Unfourtunaltey my mother, aunt and grandmother all died. But that's the care they recieved. Not trying to scare anyone off. (And I took damn good care of my mother! I've had dozens of people ask me if I've wanted to go into nursing because I did so well. I'd rather write books. LOL)

Subject: Re: Elderly Care

Written By: CatwomanofV on 07/20/09 at 9:44 am


I have a little bit of expierience with "elder" care.

My grandmother was in a nursing home for six months in late 1992 and early 1993 ( I was 6 at the time) I didn't really know what was going on, juist that M'Dear had moved from my mom's house to the nursing home. It was kind of hard for my mom to look after my grandmother because at the time she and my father were seperated (long story) and then she had me as a 6 year old on her hands. Plus she was working a full time job. It was a lot.  My grandmother was paralyzed from the waist down and had been like that since 1975.  And she had been plauged with a ton of other problems because she was diabetic.

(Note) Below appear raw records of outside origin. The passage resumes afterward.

(* ===== verification/Signals.v ===== *)
(** * Signals: kernel/exec/signals.c

    The process table holds the fields the signal code uses; of the saved
    registers the record names the four it changes and keeps the others in
    [cs_other].  User memory is a function from addresses to bytes; whether
    kmalloc succeeds is an argument; [proc_exit] is an outcome. *)

From S2P Require Import Prelude Futex.

(** ** kernel/include/lestra/sched.h *)

Definition MAX_PROCS : Z := 32.
Definition MAX_SIGNALS : Z := 32.
Definition PROC_FREE : Z := 0.
Definition PROC_RUNNABLE : Z := 1.
Definition PROC_BLOCKED : Z := 3.
Definition PROC_ZOMBIE : Z := 4.

Definition SIGKILL : Z := 9.
Definition SIGCHLD : Z := 17.
Definition SIGCONT : Z := 18.
Definition SIGSTOP : Z := 19.
Definition SIGURG : Z := 23.

Record cpu_state := mkCpu { rdi : Z; rip : Z; rflags : Z; rsp : Z; cs_other : list Z }.

Record sigaction_entry := mkAct { sa_handler : Z; sa_flags : Z; sa_mask : Z }.
#[export] Instance sigaction_entry_inhabited : Inhabited sigaction_entry := populate (mkAct 0 0 0).

Record process := mkProc {
  pid : Z;
  p_state : Z;
  saved_state : option cpu_state;
  sigactions : list sigaction_entry;
  signal_pending : Z;
  signal_blocked : Z;
  pre_signal_state : option cpu_state;
  in_signal_handler : bool;
}.
#[export] Instance process_inhabited : Inhabited process := populate (mkProc 0 0 None [] 0 0 None false).

(** [current] is the index of the running process, [None] for NULL. *)
Record sys := mkSys { procs : list process; current : option Z; mem : Z -> Z }.

Definition set_proc (s : sys) (i : Z) (p : process) : sys := mkSys (procs s).[i <- p] (current s) (mem s).
Definition set_mem (s : sys) (m : Z -> Z) : sys := mkSys (procs s) (current s) m.

Definition with_actions (p : process) (a : list sigaction_entry) : process :=
  mkProc (pid p) (p_state p) (saved_state p) a (signal_pending p) (signal_blocked p) (pre_signal_state p) (in_signal_handler p).
Definition with_pending (p : process) (m : Z) : process :=
  mkProc (pid p) (p_state p) (saved_state p) (sigactions p) m (signal_blocked p) (pre_signal_state p) (in_signal_handler p).
Definition with_blocked (p : process) (m : Z) : process :=
  mkProc (pid p) (p_state p) (saved_state p) (sigactions p) (signal_pending p) m (pre_signal_state p) (in_signal_handler p).
Definition with_state (p : process) (st : Z) : process :=
  mkProc (pid p) st (saved_state p) (sigactions p) (signal_pending p) (signal_blocked p) (pre_signal_state p) (in_signal_handler p).
Definition with_handler (p : process) (saved pre : option cpu_state) (h : bool) : process :=
  mkProc (pid p) (p_state p) saved (sigactions p) (signal_pending p) (signal_blocked p) pre h.

(** ** User memory: uaccess.h *)

(** [memcpy] of [bytes] to address [a]; addresses wrap at 2^64. *)
Definition store (m : Z -> Z) (a : Z) (bytes : list Z) : Z -> Z :=
  fun x => let k := u64 (x - a) in if k <? len bytes then bytes.[k] else m x.

Definition copy_to_user (m : Z -> Z) (dst : Z) (bytes : list Z) : option (Z -> Z) :=
  if dst =? 0 then None
  else if 0xFFFF800000000000 <=? dst then None
  else Some (store m dst bytes).

(** A little-endian 64-bit word. *)
Fixpoint le_bytes (n : nat) (v : Z) : list Z :=
  match n with O => [] | S n => v mod 256 :: le_bytes n (v / 256) end.
Fixpoint le_value (l : list Z) : Z :=
  match l with [] => 0 | b :: l => b + 256 * le_value l end.

Definition load64 (m : Z -> Z) (a : Z) : Z := le_value ((fun i => m (u64 (a + i))) <$> seqZ 0 8).

Definition copy_words_from_user (m : Z -> Z) (src n : Z) : option (list Z) :=
  if src =? 0 then None
  else if 0xFFFF800000000000 <=? src then None
  else Some ((fun i => load64 m (u64 (src + 8 * i))) <$> seqZ 0 n).

Definition put_user (m : Z -> Z) (v up : Z) : option (Z -> Z) :=
  if access_ok up 8 then Some (store m up (le_bytes 8 v)) else None.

My mother's older  sister Shirley lived in a retirement home for maybe 3 years. It wasn't so bad. It was just like a big apartment building filled with old people.  I thought it was kind of cool. She was on her own , had a living room, a bed room, a bathroom and even a little kitchen to cook. But there were nurses who surveiled the occupants. So it wasn't a full on nuring home. The people there did have a lot of freedom as far as I could see.

My mother was a special case. between 2002 and 2004, my mother got both her legs amputated. But she was dead set against going to a nursing home (because M'Dear only lasted 6 months in there and then she died unfourtunately) My mom was afraid--and I was too-- that she'd go to a nursing home and die. So between 1998--when my mother started to have recurring illness--until 2008, I was her primary caregiver. Every day during the week though, a caregiver would come in during the day for a couple of hours and cook and clean. And for the other 20 hours of the day, I was pretty much on call. ALL the TIME. So for about ten years I took care of my mother. From the time I was twelve till about 21. My mother died eight days before my 22nd birthday. She was 57. That's not too old...

That's three different types of care. Full on nursing, the independent care and then the in home caregiving.

Unfourtunaltey my mother, aunt and grandmother all died. But that's the care they recieved. Not trying to scare anyone off. (And I took damn good care of my mother! I've had dozens of people ask me if I've wanted to go into nursing because I did so well. I'd rather write books. LOL)



Wow, being the primary caregiver is hard but for a teen-that must have been even harder.

I know what you are talking about in terms of the retirement community. My grandmother lived in one for over ten years or so. She had her own 2 bedroom apartment-but there were people who would do her housekeeping for her. She could either cook for herself or there was a dinning hall if she wanted it. It was a very nice place. I know my grandmother was very happy there. In fact, I think there is some talk about creating a memorial garden in my grandmother's name there.